WORK REQUEST
Examine each line of the data. Copy the line if it includes the word "mkWorld".

Stored entries:
- - - -
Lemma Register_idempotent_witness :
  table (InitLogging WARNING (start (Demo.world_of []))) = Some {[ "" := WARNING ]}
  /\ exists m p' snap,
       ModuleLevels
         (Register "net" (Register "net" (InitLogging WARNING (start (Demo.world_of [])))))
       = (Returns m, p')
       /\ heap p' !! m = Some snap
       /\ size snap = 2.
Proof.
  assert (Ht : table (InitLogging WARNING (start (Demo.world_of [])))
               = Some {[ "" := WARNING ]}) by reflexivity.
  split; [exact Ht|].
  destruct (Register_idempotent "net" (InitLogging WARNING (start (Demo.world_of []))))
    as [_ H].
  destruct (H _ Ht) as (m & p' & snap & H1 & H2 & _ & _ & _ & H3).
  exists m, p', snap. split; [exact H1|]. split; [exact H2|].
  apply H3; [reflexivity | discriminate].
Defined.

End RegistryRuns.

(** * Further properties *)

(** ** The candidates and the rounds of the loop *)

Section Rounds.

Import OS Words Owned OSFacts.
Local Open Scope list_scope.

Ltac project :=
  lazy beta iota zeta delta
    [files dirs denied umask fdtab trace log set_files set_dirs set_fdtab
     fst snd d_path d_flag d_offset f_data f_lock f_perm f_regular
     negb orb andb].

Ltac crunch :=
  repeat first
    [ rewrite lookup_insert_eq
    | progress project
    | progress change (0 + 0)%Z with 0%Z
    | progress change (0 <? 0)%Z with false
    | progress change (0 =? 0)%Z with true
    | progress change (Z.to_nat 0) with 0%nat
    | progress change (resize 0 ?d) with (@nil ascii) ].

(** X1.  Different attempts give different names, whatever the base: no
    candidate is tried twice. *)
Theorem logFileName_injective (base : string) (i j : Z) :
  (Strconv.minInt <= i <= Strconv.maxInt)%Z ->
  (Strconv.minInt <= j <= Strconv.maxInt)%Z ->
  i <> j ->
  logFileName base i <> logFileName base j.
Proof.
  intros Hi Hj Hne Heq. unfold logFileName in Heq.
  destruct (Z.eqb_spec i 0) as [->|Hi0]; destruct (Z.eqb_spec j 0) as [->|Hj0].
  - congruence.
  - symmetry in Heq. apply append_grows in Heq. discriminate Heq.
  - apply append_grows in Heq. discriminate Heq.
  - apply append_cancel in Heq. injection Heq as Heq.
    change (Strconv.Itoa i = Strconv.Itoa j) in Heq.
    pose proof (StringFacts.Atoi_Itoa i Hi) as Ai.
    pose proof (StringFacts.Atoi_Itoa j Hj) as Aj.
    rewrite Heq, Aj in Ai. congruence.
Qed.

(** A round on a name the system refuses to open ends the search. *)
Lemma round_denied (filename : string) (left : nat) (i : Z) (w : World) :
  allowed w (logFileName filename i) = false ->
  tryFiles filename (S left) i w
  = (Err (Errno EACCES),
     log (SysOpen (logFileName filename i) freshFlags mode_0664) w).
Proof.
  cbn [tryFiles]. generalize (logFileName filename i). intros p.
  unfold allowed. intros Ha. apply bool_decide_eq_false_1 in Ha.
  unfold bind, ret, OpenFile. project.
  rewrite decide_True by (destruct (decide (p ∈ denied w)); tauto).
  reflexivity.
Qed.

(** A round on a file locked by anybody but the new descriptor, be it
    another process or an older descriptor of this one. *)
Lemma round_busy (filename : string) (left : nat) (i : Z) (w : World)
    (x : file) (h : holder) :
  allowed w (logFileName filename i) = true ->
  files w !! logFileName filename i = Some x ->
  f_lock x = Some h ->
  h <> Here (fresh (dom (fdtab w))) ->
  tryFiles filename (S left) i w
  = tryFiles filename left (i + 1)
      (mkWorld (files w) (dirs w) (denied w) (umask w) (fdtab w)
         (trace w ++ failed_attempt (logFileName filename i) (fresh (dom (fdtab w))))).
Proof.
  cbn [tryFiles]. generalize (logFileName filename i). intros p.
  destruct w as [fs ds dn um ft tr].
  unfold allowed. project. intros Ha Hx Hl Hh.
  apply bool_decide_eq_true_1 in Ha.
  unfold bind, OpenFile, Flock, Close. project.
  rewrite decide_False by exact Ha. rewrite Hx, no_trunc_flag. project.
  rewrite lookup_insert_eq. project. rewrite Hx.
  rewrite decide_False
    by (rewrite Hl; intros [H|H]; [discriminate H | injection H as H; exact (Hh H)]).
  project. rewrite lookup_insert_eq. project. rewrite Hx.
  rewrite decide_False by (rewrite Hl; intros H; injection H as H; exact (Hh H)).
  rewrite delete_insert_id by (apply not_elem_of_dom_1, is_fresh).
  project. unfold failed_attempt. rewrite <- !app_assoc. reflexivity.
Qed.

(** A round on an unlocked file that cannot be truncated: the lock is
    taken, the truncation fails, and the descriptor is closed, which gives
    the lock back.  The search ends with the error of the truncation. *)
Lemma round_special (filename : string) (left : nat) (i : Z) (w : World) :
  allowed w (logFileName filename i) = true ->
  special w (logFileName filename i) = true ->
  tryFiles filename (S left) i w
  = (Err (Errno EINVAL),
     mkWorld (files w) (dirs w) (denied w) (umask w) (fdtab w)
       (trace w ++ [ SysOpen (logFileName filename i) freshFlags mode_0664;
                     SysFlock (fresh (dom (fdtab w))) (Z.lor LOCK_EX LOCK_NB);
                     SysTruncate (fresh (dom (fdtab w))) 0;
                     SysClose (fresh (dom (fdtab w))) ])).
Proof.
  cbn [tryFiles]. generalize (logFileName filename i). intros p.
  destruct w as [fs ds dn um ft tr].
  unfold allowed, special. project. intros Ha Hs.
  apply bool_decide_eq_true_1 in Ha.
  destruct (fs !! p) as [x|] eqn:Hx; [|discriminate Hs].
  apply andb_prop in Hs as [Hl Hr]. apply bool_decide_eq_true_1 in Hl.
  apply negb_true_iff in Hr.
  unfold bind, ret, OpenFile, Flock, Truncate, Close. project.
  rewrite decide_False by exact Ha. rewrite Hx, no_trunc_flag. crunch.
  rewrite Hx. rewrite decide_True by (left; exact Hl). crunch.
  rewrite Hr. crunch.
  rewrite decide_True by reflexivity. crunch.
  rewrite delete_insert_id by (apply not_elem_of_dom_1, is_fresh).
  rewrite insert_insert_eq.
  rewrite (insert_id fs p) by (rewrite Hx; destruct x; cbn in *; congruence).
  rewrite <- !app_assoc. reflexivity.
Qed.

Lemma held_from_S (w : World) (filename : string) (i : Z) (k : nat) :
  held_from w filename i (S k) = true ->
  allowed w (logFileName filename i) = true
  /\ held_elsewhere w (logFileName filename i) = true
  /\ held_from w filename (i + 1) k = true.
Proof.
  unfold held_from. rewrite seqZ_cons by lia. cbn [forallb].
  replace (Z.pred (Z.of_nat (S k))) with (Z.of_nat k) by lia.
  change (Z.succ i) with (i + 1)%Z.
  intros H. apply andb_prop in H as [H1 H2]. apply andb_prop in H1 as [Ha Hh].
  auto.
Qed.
- - - -
WRITTEN REPLY
      (mkWorld (files w) (dirs w) (denied w) (umask w) (fdtab w)
     mkWorld (files w) (dirs w) (denied w) (umask w) (fdtab w)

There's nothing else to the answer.